• What is needed: Lines where the string "ZArith" appears are to be copied from the entries below.

═══ Record extracts

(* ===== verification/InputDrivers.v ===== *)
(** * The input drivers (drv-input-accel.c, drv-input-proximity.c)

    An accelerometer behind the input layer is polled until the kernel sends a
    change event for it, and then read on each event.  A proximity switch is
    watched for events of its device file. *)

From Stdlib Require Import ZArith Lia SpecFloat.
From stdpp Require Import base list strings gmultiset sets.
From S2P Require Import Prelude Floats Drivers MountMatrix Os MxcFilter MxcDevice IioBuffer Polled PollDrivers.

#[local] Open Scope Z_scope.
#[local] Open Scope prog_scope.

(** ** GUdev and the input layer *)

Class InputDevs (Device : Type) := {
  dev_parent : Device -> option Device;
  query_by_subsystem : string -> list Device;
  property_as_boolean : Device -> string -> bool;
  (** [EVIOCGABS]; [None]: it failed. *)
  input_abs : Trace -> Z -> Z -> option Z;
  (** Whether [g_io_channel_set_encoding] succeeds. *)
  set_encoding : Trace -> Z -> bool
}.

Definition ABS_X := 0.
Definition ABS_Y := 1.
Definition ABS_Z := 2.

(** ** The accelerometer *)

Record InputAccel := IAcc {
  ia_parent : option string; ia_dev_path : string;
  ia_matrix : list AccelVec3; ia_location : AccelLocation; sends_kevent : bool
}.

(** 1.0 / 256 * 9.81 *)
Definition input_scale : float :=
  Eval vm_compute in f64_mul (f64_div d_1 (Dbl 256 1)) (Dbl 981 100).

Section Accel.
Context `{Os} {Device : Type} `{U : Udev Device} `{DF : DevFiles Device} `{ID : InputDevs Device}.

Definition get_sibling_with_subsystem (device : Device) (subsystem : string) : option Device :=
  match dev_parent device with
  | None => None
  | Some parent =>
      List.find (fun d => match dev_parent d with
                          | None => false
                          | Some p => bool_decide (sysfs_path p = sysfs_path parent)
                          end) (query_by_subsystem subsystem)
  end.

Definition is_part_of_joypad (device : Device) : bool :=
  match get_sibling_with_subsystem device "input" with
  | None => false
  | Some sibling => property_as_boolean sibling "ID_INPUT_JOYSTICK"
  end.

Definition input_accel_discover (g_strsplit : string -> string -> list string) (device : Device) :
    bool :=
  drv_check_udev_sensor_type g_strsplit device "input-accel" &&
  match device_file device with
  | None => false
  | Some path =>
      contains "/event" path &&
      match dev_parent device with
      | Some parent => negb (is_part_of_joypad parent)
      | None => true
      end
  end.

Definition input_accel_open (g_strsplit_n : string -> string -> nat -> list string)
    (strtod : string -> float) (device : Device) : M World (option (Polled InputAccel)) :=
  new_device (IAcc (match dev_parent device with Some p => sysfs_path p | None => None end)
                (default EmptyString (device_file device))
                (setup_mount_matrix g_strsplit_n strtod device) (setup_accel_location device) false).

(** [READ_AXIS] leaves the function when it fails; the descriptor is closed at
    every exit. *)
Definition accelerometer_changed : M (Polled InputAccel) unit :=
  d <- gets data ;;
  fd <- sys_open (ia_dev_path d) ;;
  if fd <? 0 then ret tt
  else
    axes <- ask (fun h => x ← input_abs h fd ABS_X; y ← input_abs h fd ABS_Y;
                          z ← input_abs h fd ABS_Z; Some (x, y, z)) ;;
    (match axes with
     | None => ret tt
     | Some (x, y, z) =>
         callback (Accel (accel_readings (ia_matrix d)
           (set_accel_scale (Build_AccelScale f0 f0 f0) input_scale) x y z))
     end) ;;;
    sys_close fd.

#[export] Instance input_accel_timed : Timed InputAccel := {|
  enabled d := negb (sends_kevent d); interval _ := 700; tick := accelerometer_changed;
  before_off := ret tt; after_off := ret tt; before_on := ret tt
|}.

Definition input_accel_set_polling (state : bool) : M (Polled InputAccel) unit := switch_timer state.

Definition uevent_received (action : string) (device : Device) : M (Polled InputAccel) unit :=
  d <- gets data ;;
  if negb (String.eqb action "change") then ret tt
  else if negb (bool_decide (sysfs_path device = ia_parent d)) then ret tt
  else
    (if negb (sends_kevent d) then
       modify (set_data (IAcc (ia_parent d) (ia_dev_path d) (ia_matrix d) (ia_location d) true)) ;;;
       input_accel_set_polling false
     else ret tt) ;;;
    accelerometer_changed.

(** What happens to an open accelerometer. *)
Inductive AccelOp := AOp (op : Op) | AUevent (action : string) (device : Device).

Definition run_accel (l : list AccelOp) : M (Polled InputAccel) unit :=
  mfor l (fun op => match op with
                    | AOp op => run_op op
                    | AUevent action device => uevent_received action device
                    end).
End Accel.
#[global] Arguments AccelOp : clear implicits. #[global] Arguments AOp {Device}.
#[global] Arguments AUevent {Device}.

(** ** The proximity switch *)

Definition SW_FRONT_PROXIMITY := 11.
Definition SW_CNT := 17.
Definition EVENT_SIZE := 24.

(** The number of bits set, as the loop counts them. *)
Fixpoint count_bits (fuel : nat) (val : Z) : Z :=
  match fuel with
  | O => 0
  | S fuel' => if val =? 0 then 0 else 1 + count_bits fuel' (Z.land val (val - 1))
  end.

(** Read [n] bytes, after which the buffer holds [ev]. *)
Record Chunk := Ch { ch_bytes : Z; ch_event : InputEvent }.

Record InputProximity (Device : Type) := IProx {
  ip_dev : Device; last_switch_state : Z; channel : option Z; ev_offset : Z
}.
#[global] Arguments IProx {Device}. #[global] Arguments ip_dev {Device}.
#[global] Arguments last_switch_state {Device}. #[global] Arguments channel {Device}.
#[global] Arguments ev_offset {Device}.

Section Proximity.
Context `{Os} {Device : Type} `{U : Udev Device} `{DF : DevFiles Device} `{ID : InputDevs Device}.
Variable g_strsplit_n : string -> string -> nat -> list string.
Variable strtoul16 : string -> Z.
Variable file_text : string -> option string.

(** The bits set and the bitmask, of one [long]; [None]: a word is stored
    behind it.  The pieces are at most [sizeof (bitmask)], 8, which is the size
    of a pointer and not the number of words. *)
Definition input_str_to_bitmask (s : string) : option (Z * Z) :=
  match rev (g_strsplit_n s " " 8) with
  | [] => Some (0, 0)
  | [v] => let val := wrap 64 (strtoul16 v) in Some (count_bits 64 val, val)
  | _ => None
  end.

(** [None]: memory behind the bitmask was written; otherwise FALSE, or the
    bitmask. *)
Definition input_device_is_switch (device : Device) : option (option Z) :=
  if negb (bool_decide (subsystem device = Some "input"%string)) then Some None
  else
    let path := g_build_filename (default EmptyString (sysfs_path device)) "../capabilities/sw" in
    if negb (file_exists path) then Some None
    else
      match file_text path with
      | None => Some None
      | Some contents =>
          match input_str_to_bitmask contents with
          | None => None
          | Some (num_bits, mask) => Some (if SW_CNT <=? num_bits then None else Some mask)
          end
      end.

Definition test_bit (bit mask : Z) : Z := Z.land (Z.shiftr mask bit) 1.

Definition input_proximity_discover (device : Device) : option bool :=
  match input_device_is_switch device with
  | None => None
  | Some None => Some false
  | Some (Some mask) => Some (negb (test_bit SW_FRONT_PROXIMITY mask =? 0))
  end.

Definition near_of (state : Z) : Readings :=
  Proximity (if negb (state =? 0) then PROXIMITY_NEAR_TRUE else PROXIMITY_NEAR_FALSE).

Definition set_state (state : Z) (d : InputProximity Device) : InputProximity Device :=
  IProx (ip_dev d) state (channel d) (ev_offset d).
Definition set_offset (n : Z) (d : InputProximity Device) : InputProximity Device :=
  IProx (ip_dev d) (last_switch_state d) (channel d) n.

══════
═══ Record extracts

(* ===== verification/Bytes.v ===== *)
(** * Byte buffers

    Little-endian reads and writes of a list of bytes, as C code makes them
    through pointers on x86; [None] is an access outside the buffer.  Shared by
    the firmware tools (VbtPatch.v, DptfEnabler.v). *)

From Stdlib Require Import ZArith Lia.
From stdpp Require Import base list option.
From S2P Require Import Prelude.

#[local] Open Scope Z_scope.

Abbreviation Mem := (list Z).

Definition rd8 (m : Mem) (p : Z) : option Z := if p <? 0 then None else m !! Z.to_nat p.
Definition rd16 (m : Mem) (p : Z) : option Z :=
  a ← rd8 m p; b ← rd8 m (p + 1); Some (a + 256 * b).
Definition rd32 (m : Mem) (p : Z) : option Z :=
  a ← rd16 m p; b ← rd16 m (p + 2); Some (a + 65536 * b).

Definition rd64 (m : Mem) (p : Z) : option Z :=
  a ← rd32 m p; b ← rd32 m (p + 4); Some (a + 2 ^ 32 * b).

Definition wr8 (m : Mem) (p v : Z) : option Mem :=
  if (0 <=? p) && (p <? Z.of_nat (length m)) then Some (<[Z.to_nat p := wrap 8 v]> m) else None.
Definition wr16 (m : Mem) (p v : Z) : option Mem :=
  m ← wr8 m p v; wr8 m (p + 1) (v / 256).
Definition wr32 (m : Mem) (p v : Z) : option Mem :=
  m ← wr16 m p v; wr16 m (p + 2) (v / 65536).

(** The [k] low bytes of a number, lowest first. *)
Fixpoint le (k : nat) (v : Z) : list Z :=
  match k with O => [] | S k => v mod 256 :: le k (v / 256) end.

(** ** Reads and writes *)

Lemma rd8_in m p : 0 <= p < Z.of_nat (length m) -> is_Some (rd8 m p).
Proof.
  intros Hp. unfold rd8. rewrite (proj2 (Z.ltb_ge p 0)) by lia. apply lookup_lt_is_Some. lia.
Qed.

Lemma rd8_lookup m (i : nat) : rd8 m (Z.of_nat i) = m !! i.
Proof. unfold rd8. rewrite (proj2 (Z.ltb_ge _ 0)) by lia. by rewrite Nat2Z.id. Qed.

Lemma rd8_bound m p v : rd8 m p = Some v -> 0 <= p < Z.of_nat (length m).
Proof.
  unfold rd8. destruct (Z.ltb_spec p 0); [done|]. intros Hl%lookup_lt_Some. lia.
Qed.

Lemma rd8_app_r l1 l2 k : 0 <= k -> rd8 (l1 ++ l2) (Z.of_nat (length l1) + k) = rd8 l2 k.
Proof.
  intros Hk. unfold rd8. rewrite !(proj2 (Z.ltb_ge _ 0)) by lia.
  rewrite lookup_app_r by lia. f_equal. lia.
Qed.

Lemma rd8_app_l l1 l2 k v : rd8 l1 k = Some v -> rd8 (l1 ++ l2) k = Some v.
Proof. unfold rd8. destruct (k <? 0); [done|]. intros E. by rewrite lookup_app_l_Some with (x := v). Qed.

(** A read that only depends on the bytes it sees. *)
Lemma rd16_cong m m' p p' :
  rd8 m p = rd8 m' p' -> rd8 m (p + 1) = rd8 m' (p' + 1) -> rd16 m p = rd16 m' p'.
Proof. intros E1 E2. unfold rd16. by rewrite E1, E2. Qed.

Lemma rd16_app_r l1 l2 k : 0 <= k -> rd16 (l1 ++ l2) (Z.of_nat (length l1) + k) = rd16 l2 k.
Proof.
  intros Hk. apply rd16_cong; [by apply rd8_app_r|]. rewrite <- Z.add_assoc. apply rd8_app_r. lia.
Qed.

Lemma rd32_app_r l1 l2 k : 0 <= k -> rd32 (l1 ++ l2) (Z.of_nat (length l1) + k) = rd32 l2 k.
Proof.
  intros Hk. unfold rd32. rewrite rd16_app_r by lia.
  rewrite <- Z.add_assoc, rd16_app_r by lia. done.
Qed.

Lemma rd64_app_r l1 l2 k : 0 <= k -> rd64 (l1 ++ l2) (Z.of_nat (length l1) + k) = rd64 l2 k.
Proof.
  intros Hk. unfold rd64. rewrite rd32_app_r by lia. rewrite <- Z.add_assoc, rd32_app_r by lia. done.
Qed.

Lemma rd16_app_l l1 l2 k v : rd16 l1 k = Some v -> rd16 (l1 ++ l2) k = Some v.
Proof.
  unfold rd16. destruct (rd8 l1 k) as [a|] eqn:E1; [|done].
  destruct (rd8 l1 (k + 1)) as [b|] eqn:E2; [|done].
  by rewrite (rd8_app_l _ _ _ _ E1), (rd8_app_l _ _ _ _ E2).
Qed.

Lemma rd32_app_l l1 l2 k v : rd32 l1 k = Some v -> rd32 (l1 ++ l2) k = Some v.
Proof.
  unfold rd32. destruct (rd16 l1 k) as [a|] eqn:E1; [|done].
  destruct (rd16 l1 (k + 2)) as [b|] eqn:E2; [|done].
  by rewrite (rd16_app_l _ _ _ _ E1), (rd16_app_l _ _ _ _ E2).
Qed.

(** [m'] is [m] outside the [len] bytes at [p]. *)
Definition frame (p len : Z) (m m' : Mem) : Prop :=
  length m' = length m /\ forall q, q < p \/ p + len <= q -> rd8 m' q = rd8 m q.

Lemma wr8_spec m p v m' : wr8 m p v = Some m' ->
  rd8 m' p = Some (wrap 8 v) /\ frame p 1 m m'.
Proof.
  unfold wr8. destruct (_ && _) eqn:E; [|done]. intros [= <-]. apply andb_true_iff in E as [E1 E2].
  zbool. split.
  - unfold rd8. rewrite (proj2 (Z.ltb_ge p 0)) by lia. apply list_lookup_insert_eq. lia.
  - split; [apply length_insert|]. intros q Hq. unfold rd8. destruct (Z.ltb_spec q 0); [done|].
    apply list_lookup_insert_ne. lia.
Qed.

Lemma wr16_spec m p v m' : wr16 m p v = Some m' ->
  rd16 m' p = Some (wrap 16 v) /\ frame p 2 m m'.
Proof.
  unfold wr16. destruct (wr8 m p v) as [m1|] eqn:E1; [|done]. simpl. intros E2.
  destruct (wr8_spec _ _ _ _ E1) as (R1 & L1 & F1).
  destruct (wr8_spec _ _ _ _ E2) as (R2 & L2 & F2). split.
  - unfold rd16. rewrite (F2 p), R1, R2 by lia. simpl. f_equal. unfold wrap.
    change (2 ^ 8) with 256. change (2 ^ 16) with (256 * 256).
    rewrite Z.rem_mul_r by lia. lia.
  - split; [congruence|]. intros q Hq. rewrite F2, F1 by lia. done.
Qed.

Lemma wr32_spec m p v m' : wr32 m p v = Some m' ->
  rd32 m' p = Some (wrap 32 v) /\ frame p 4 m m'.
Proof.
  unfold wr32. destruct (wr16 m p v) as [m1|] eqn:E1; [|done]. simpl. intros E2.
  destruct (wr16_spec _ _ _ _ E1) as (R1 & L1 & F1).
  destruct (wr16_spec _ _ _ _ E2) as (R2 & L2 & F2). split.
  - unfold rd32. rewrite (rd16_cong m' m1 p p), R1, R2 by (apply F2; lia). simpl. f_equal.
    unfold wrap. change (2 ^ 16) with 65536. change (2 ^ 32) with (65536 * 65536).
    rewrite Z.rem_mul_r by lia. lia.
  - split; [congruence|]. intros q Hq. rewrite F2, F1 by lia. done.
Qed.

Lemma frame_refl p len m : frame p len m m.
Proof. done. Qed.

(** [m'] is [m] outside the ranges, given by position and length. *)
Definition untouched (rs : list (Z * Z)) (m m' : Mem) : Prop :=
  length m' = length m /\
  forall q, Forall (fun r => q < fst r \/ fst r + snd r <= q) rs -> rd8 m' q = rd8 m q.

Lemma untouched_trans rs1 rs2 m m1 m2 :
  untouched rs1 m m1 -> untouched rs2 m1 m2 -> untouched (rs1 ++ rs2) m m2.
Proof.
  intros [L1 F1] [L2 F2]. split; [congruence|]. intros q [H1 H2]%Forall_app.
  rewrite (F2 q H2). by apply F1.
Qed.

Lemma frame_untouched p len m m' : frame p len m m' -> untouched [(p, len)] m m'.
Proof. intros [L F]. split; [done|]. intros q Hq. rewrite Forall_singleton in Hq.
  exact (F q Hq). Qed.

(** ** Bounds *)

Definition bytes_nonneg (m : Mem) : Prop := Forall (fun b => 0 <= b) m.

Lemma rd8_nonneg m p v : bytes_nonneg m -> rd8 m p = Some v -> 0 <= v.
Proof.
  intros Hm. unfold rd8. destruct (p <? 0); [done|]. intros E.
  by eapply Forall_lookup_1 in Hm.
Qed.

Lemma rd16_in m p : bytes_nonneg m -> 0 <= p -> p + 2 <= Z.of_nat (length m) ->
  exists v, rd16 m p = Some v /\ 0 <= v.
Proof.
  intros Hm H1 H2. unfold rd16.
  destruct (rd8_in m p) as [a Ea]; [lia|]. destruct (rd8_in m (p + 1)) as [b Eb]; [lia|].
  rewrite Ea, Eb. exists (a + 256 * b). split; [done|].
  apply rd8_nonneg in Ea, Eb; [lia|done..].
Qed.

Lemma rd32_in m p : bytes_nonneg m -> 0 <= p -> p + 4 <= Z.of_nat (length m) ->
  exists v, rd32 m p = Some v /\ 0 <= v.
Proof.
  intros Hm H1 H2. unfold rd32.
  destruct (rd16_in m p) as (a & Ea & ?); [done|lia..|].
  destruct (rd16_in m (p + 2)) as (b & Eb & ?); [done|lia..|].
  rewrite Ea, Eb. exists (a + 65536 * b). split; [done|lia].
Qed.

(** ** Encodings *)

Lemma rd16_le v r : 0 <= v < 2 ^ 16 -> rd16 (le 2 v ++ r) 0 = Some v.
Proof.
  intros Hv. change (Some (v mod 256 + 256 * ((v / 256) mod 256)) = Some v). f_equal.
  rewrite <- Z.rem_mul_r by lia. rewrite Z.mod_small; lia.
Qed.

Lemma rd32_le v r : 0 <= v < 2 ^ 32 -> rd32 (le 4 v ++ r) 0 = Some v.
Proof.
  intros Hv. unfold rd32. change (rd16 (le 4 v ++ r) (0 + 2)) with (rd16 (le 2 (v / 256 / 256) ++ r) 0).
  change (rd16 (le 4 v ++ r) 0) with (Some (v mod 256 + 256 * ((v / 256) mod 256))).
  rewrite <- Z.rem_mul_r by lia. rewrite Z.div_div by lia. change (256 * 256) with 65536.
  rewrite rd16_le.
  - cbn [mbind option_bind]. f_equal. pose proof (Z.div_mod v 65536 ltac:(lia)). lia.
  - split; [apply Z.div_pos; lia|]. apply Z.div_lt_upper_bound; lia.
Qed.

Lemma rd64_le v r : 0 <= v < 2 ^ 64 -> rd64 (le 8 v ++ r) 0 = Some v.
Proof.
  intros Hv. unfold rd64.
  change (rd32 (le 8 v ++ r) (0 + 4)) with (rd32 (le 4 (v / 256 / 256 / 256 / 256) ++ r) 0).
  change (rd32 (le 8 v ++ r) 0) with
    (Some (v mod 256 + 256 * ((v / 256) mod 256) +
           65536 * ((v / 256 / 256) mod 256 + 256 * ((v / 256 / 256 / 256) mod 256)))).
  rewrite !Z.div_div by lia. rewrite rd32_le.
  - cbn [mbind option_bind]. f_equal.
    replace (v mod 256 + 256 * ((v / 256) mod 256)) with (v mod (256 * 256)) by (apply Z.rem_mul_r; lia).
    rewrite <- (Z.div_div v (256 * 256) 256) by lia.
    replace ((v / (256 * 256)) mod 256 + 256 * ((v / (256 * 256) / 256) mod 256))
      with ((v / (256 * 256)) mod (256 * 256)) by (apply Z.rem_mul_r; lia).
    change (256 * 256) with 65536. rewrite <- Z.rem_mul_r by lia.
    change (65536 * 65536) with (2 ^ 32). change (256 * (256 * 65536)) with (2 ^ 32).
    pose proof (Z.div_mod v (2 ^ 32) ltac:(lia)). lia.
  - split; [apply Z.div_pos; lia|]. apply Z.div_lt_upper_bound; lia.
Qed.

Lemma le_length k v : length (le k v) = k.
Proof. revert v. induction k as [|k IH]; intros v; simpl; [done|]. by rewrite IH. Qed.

══════

• Problem solution:
From Stdlib Require Import ZArith Lia SpecFloat.
From Stdlib Require Import ZArith Lia.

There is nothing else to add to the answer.